─── Records supplied
(* ===== verification/Dlna.v ===== *)
(** * The DLNA client ([crates/evo-dlna/src]: browse.rs, didl.rs, device.rs, ssdp.rs)

    The SOAP request of a ContentDirectory [Browse] and the reading of its answer, the
    objects of a DIDL-Lite document, the description of a media server and the frames of
    SSDP discovery.  The HTTP client, the XML parser and the URL library are parameters.
    Where the code may panic the result is [None]. *)

From S2P Require Import Prelude.
Local Open Scope N_scope.

(** ** Data *)

(** [DlnaError] *)
Inductive DlnaError :=
| Ssdp (detail : str)
| Http (detail : str)
| Parse (detail : str)
| Soap (detail : str)
| Io (detail : str).

(** [is_transient_network] *)
Definition is_transient_network (e : DlnaError) : bool :=
  match e with
  | Ssdp m | Http m =>
      str_contains (lit "Network is unreachable") m || str_contains (lit "Network unreachable") m
      || str_contains (lit "Host is unreachable") m || str_contains (lit "os error 101") m
      || str_contains (lit "os error 113") m
  | _ => false
  end.

Definition DLNA_PAGE_DEFAULT : N := 50.
Definition DLNA_PAGE_HARD_CAP : N := 100.

(** [DidlContainer], [DidlResource], [DidlItem], [DidlObject] *)
Record DidlContainer := {
  c_id : str; c_parent_id : str; c_title : str; child_count : option N;
}.
Record DidlResource := { res_uri : str; protocol_info : option str }.
Record DidlItem := {
  i_id : str; i_parent_id : str; i_title : str; i_artist : option str; i_album : option str;
  i_genre : option str; i_date : option str; i_composer : option str; album_art_uri : option str;
  i_duration : option str; res : list DidlResource;
}.
Inductive DidlObject :=
| Container (c : DidlContainer)
| Item (i : DidlItem).

(** [BrowseParams], [BrowsePage] *)
Record BrowseParams := {
  control_url : str; object_id : str; page : N; page_size : N;
}.
Record BrowsePage := {
  objects : list DidlObject; at_page : N; effective_size : N; number_returned : N;
  total_matches : option N; truncated : bool; next_page : option N;
}.

(** [MediaServer] *)
Record MediaServer := {
  service_id : str; friendly_name : str; server_control_url : str; base_url : str; location : str;
}.

(** [SsdpHit] *)
Record SsdpHit := { hit_location : str; usn : option str; server : option str }.

(** ** XML text *)

Definition LT : char := 60.
Definition COLON : char := 58.
Definition AMP : char := 38.
Definition APOS : char := 39.

(** [xml_escape], [xml_unescape] *)
Definition xml_escape (s : str) : str :=
  str_replace [APOS] (lit "&apos;") (str_replace [DQUOTE] (lit "&quot;")
    (str_replace (lit ">") (lit "&gt;") (str_replace (lit "<") (lit "&lt;") (str_replace (lit "&") (lit "&amp;") s)))).
Definition xml_unescape (s : str) : str :=
  str_replace (lit "&amp;") (lit "&") (str_replace (lit "&gt;") (lit ">") (str_replace (lit "&lt;") (lit "<")
    (str_replace (lit "&apos;") [APOS] (str_replace (lit "&quot;") [DQUOTE] s)))).

(** The first occurrence of [needle] that has an opening bracket or a colon just before
    it: the text up to the end of the occurrence, in reverse, and the text after it. *)
Fixpoint open_tag (needle pre : str) (s : str) : option (str * str) :=
  match s with
  | [] => None
  | c :: s' =>
      match strip_prefix needle s, head pre with
      | Some rest, Some prev =>
          if (prev =? LT) || (prev =? COLON) then Some (rev needle ++ pre, rest)
          else open_tag needle (c :: pre) s'
      | _, _ => open_tag needle (c :: pre) s'
      end
  end.

(** [rfind] of a character, as a slice: what is before its last occurrence. *)
Definition before_last (c : char) (s : str) : option str :=
  match split_once [c] (rev s) with Some (_, r) => Some (rev r) | None => None end.

(** [extract_tag]; the slice panics where the last bracket before the closing name is in
    front of the content. *)
Definition extract_tag (xml local : str) : option (option str) :=
  match open_tag (local ++ lit ">") [] xml with
  | None => Some None
  | Some (pre, rest) =>
      match split_once (lit "/" ++ local ++ lit ">") rest with
      | None => Some None
      | Some (content, _) =>
          match before_last LT content with
          | Some inner => Some (Some inner)
          | None => if bool_decide (LT ∈ pre) then None else Some None
          end
      end
  end.

(** [truncate]; the slice panics inside a character. *)
Definition truncate (s : str) (n : N) : option str :=
  if str_len s <=? n then Some s else option_map (fun t => t ++ [8230]) (slice_to n s).

(** ** Browse *)

(** A literal of the source that holds quotation marks, written with apostrophes. *)
Definition quoted (s : string) : str := map (fun c => if c =? APOS then DQUOTE else c) (lit s).
Arguments quoted s%_string : simpl never.

(** [soap_browse_envelope], the parts around the object id, the index and the count. *)
Definition ENVELOPE_HEAD : str :=
  quoted "<?xml version='1.0' encoding='utf-8'?>" ++ [LF] ++
  quoted "<s:Envelope xmlns:s='http://schemas.xmlsoap.org/soap/envelope/' s:encodingStyle='http://schemas.xmlsoap.org/soap/encoding/'>" ++ [LF] ++
  lit "  <s:Body>" ++ [LF] ++
  quoted "    <u:Browse xmlns:u='urn:schemas-upnp-org:service:ContentDirectory:1'>" ++ [LF] ++
  lit "      ".
Definition ENVELOPE_FLAG (flag : string) : str :=
  [LF] ++ lit "      <BrowseFlag>" ++ lit flag ++ lit "</BrowseFlag>" ++ [LF] ++
  lit "      <Filter>*</Filter>" ++ [LF] ++ lit "      ".
Definition ENVELOPE_TAIL : str :=
  [LF] ++ lit "      <SortCriteria></SortCriteria>" ++ [LF] ++ lit "    </u:Browse>" ++ [LF] ++
  lit "  </s:Body>" ++ [LF] ++ lit "</s:Envelope>".
Definition element (name : string) (content : str) : str :=
  lit "<" ++ lit name ++ lit ">" ++ content ++ lit "</" ++ lit name ++ lit ">".
Definition soap_browse_envelope (object_id : str) (starting requested : N) : str :=
  ENVELOPE_HEAD ++ element "ObjectID" (xml_escape object_id) ++ ENVELOPE_FLAG "BrowseDirectChildren" ++
  element "StartingIndex" (dec starting) ++ [LF] ++ lit "      " ++ element "RequestedCount" (dec requested) ++
  ENVELOPE_TAIL.

(** The answer of the HTTP client: the status line, whether it is a success, the body. *)
Record HttpAnswer := { status : str; success : bool; body : str }.

(** The XML library: parsing a document, and looking at its nodes. *)
Class XmlLibrary (Doc Node : Type) := {
  parse_document : str -> result Doc str;
  descendants : Doc -> list Node;
  children : Node -> list Node;
  is_element : Node -> bool;
  has_tag_name : Node -> str -> bool;
  text : Node -> option str;
  attribute : Node -> str -> option str;
}.

Section client.
Context {Doc Node : Type} `{XmlLibrary Doc Node}.

Definition not_empty (s : str) : option str := if str_is_empty s then None else Some s.

(** [child_text] *)
Definition child_text (node : Node) (local : str) : option str :=
  match find (fun c => has_tag_name c local) (children node) with
  | Some c => match text c with Some s => not_empty (trim s) | None => None end
  | None => None
  end.

(** [child_text_with_role] *)
Definition child_text_with_role (node : Node) (local role : str) : option str :=
  match find (fun c => has_tag_name c local &&
                match attribute c (lit "role") with Some r => eq_ignore_ascii_case r role | None => false end)
          (children node) with
  | Some c => match text c with Some s => not_empty (trim s) | None => None end
  | None => None
  end.

(** [Option::or_else] *)
Definition or_else {A} (a b : option A) : option A := match a with Some _ => a | None => b end.

(** [extract_composer] *)
Definition extract_composer (node : Node) : option str :=
  or_else (child_text node (lit "composer"))
    (or_else (child_text_with_role node (lit "author") (lit "Composer"))
             (child_text_with_role node (lit "artist") (lit "Composer"))).

(** [parse_didl], for one node: its resources, and the object it is if it is one. *)
Definition resource (child : Node) : option DidlResource :=
  if has_tag_name child (lit "res") then
    match text child with
    | Some t =>
        match not_empty (trim t) with
        | Some u => Some {| res_uri := u; protocol_info := attribute child (lit "protocolInfo") |}
        | None => None
        end
    | None => None
    end
  else None.
Definition didl_object (node : Node) : option DidlObject :=
  if has_tag_name node (lit "container") then
    Some (Container {|
      c_id := default [] (attribute node (lit "id"));
      c_parent_id := default [] (attribute node (lit "parentID"));
      c_title := default [] (child_text node (lit "title"));
      child_count := match attribute node (lit "childCount") with Some s => parse_u32 s | None => None end |})
  else if has_tag_name node (lit "item") then
    Some (Item {|
      i_id := default [] (attribute node (lit "id"));
      i_parent_id := default [] (attribute node (lit "parentID"));
      i_title := default [] (child_text node (lit "title"));
      i_artist := or_else (child_text node (lit "artist")) (child_text node (lit "creator"));
      i_album := child_text node (lit "album");
      i_genre := child_text node (lit "genre");
      i_date := child_text node (lit "date");
      i_composer := extract_composer node;
      album_art_uri := child_text node (lit "albumArtURI");
      i_duration := match find (fun c => has_tag_name c (lit "res")) (children node) with
                    | Some c => attribute c (lit "duration")
                    | None => None
                    end;
      res := omap resource (filter (fun c => is_element c = true) (children node)) |})
  else None.
Definition parse_didl (xml : str) : result (list DidlObject) DlnaError :=
  let? doc := map_err Parse (parse_document xml) in
  Ok (omap didl_object (descendants doc)).

(** [browse_page], with the HTTP client's [post] of an envelope to a control URL. *)
Definition browse_page (post : str -> str -> result HttpAnswer DlnaError) (params : BrowseParams)
  : option (result BrowsePage DlnaError) :=
  let size := N.max 1 (N.min (page_size params) DLNA_PAGE_HARD_CAP) in
  let starting := N.min U32_MAX (page params * size) in
  match post (control_url params) (soap_browse_envelope (object_id params) starting size) with
  | Err e => Some (Err e)
  | Ok resp =>
      if negb (success resp) then
        option_map (fun t => Err (Soap (lit "HTTP " ++ status resp ++ lit ": " ++ t))) (truncate (body resp) 240)
      else if str_contains (lit "Fault") (body resp) && str_contains (lit "UPnPError") (body resp) then
        option_map (fun t => Err (Soap t)) (truncate (body resp) 240)
      else
        match extract_tag (body resp) (lit "Result") with
        | None => None
        | Some None => Some (Err (Soap (lit "Browse response missing Result")))
        | Some (Some result_xml) =>
            match parse_didl (xml_unescape result_xml) with
            | Err e => Some (Err e)
            | Ok objs =>
                match extract_tag (body resp) (lit "NumberReturned"), extract_tag (body resp) (lit "TotalMatches") with
                | Some number, Some total =>
                    let returned := default (N.of_nat (length objs) mod 2 ^ 32)
                                      (match number with Some s => parse_u32 s | None => None end) in
                    let matches := match total with Some s => parse_u32 s | None => None end in
                    let more := match matches with
                                | Some m => sat_add U32_MAX starting returned <? m
                                | None => size <=? returned
                                end in
                    Some (Ok {| objects := objs; at_page := page params; effective_size := size;
                                number_returned := returned; total_matches := matches; truncated := more;
                                next_page := if more then Some (sat_add U32_MAX (page params) 1) else None |})
                | _, _ => None
                end
            end
        end
  end.

(** [pick_stream_uri] *)
Definition is_http (u : str) : bool := starts_with (lit "http://") u || starts_with (lit "https://") u.
Definition rank (r : DidlResource) : N :=
  let p := to_ascii_lowercase (default [] (protocol_info r)) in
  if str_contains (lit "flac") p || str_contains (lit "alac") p || str_contains (lit "wav") p then 0
  else if str_contains (lit "mp3") p || str_contains (lit "mpeg") p || str_contains (lit "aac") p then 1
  else 2.

(** [Iterator::min_by_key] returns the first minimum. *)
Definition min_by_key {A} (key : A -> N) (l : list A) : option A :=
  match l with
  | [] => None
  | x :: l' => Some (foldl (fun best y => if key y <? key best then y else best) x l')
  end.
Definition pick_stream_uri (item : DidlItem) : option str :=
  or_else (option_map res_uri (min_by_key rank (filter (fun r => is_http (res_uri r) = true) (res item))))
          (option_map res_uri (head (res item))).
──────
What is expected
Search the records above for "HttpAnswer" and copy every line that has it.

Result of this exercise
Record HttpAnswer := { status : str; success : bool; body : str }.
Definition browse_page (post : str -> str -> result HttpAnswer DlnaError) (params : BrowseParams)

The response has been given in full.